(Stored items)
((
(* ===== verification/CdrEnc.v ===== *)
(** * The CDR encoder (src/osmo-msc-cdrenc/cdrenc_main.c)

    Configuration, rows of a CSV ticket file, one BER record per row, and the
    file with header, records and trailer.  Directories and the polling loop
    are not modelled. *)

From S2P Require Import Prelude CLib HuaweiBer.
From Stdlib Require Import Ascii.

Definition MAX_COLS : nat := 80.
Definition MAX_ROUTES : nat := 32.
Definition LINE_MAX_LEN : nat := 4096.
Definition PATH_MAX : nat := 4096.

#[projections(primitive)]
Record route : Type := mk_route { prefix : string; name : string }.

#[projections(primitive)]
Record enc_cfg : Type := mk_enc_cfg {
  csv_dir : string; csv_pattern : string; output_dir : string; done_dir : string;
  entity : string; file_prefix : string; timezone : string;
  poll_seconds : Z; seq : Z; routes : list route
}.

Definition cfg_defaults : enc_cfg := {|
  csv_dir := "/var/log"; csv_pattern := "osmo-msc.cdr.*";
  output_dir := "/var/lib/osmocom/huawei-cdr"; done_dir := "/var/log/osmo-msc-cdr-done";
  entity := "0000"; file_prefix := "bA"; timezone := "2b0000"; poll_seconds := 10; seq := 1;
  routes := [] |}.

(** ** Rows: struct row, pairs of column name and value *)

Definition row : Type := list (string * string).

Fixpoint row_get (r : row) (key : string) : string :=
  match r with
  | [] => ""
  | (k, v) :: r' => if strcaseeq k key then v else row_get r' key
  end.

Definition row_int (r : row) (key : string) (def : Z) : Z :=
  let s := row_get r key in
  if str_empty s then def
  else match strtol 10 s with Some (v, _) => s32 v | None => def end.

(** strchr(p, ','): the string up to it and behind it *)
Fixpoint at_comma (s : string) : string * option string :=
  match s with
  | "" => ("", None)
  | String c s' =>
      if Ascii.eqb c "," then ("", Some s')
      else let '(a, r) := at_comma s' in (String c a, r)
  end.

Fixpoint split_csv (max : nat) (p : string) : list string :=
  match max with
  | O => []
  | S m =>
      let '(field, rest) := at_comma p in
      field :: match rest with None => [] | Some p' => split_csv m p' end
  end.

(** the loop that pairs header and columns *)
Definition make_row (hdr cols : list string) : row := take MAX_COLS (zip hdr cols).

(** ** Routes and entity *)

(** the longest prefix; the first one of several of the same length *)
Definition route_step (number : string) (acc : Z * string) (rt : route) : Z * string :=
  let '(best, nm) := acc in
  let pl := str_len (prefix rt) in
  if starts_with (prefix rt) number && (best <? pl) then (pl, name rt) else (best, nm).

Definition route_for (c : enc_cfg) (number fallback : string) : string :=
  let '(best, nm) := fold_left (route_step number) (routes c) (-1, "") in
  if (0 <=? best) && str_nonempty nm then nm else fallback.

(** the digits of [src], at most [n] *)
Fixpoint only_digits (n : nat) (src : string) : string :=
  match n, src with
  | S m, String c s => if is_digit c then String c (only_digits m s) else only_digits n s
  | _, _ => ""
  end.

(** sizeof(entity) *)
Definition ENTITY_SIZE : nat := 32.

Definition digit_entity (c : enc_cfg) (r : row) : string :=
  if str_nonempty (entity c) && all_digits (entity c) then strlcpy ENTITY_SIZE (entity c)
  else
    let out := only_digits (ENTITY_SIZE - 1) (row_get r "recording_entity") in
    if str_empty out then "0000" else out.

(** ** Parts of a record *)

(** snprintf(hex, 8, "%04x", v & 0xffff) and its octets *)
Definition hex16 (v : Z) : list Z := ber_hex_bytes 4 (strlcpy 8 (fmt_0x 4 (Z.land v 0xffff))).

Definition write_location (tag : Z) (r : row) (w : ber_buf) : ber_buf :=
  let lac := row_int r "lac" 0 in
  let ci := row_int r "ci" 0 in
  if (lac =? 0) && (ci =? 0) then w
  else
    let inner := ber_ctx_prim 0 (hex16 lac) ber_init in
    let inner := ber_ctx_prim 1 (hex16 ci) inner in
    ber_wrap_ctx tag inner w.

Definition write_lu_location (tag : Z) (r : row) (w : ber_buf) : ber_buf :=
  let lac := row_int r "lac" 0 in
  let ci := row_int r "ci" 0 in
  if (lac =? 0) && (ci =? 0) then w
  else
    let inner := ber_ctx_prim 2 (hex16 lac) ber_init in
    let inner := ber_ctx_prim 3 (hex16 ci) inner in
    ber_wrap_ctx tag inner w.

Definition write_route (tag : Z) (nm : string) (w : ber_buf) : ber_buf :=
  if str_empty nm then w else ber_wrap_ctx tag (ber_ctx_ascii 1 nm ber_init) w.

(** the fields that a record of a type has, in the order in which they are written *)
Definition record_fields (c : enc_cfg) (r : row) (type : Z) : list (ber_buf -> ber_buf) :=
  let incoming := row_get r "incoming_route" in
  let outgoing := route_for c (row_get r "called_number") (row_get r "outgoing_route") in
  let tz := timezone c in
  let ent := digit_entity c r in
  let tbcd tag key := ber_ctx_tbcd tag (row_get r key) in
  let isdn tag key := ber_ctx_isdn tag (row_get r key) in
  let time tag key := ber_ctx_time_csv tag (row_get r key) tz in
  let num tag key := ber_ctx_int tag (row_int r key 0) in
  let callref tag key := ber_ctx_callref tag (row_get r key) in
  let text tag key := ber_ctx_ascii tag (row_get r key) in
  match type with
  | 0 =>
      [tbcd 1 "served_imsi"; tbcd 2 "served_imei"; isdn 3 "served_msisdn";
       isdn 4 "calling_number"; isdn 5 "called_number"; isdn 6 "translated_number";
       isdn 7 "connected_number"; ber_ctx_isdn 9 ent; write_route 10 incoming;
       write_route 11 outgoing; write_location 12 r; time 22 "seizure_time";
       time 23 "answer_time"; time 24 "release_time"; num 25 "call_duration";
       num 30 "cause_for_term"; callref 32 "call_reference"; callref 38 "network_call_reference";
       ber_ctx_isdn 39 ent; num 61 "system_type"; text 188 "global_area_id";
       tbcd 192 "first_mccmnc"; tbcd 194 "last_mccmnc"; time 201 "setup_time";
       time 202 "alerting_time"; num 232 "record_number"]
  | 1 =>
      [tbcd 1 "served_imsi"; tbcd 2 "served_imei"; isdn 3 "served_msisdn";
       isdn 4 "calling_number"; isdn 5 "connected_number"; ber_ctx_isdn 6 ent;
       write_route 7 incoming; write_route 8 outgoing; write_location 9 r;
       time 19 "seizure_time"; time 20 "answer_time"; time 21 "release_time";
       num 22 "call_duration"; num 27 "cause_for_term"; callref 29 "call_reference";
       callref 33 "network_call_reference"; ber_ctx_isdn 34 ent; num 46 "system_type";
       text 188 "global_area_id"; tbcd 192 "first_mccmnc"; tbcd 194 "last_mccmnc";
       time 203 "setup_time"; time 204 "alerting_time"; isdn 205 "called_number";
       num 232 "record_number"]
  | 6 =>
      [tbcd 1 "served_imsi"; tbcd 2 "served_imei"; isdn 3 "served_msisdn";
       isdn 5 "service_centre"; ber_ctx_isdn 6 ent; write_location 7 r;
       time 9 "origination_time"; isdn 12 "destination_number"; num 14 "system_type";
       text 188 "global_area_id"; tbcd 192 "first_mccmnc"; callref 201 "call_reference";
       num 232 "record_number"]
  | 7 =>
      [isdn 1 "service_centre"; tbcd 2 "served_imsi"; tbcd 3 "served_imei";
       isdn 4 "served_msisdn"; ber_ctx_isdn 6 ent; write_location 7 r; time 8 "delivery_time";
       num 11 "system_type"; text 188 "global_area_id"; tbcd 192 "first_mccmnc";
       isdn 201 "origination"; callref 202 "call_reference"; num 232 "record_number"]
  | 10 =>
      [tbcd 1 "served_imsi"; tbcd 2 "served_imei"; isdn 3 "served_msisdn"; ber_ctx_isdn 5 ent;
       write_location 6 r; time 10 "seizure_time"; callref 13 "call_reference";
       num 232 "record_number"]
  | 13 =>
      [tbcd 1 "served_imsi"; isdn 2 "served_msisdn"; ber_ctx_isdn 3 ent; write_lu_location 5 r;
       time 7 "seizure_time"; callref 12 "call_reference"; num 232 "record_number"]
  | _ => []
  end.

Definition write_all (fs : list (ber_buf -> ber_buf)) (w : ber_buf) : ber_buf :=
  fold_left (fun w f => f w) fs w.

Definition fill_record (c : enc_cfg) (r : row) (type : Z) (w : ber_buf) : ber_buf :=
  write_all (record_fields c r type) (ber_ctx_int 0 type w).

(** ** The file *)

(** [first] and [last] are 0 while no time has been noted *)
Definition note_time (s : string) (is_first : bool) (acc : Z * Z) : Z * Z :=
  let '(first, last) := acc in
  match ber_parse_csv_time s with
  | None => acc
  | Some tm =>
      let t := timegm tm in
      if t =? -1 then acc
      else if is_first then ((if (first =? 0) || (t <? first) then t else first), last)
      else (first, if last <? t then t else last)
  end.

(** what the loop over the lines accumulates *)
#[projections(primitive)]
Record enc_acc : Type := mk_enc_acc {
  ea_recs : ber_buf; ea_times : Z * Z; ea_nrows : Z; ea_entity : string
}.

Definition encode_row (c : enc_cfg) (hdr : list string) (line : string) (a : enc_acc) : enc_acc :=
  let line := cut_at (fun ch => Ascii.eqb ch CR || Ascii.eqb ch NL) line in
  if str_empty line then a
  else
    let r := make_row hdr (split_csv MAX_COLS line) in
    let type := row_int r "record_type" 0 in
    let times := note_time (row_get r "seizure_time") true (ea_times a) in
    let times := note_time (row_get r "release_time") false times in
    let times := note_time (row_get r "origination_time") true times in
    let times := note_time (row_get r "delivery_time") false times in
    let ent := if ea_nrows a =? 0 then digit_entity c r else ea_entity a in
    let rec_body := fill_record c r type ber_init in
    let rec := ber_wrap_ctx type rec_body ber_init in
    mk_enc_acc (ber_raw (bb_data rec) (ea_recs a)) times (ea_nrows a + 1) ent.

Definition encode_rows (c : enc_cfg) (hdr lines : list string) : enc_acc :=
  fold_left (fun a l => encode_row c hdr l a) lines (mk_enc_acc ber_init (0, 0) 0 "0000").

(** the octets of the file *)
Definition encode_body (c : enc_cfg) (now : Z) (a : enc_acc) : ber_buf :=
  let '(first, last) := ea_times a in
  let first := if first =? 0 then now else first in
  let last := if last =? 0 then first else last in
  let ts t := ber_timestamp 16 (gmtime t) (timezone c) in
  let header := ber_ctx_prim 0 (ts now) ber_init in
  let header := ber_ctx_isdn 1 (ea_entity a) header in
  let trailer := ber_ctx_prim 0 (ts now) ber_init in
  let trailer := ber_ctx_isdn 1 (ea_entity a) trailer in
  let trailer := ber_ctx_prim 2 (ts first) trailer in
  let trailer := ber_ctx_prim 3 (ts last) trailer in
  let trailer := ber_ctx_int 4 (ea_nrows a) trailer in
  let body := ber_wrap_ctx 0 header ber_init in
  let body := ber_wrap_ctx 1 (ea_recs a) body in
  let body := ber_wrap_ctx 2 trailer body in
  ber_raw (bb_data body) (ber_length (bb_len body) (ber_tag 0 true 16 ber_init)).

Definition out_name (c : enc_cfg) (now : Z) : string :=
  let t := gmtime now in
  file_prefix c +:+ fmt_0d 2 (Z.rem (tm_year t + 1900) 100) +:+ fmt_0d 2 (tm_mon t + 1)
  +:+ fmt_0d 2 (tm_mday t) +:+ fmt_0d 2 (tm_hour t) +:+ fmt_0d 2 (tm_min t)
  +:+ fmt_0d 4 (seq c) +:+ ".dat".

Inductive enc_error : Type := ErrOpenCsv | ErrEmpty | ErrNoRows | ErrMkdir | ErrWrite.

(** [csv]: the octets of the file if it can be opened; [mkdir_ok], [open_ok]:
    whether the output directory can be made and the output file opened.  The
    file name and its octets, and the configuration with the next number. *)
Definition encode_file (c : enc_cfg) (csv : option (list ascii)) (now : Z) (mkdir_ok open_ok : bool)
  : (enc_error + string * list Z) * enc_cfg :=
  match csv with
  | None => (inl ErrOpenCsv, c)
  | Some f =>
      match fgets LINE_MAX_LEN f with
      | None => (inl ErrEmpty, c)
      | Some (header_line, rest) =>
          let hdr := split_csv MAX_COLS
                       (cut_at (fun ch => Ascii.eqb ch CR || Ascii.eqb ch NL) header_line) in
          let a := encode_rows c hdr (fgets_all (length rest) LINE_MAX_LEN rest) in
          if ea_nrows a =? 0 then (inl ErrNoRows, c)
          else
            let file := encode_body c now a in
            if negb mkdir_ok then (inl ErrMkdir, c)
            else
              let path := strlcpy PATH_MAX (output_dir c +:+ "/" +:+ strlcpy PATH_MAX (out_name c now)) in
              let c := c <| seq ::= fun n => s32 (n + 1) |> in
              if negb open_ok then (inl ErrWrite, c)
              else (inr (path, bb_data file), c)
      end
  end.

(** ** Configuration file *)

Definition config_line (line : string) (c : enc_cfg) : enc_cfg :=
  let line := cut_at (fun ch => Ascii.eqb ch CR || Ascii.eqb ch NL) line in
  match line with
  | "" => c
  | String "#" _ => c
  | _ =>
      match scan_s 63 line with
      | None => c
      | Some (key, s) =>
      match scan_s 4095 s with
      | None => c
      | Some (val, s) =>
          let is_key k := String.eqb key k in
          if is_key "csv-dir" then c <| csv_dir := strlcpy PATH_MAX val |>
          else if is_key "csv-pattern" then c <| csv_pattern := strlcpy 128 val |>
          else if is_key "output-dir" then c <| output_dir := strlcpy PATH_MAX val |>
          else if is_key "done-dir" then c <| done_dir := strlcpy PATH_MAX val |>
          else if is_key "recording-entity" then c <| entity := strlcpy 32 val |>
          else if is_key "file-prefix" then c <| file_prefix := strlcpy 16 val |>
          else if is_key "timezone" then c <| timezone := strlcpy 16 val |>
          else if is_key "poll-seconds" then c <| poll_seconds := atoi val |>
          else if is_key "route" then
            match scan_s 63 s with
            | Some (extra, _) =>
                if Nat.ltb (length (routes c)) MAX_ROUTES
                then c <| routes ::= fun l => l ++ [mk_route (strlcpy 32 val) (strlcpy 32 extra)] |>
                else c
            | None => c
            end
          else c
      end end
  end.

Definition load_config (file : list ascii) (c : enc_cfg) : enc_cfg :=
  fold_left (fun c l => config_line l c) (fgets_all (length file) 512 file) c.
))
* What is needed *
Retype only the lines above between the line with "output_dir := strlcpy PATH_MAX val |>" and the line with "strlcpy 32 val |>", counting those two lines as well, and keep every character as it is.

* Written answer *
          else if is_key "output-dir" then c <| output_dir := strlcpy PATH_MAX val |>
          else if is_key "done-dir" then c <| done_dir := strlcpy PATH_MAX val |>
          else if is_key "recording-entity" then c <| entity := strlcpy 32 val |>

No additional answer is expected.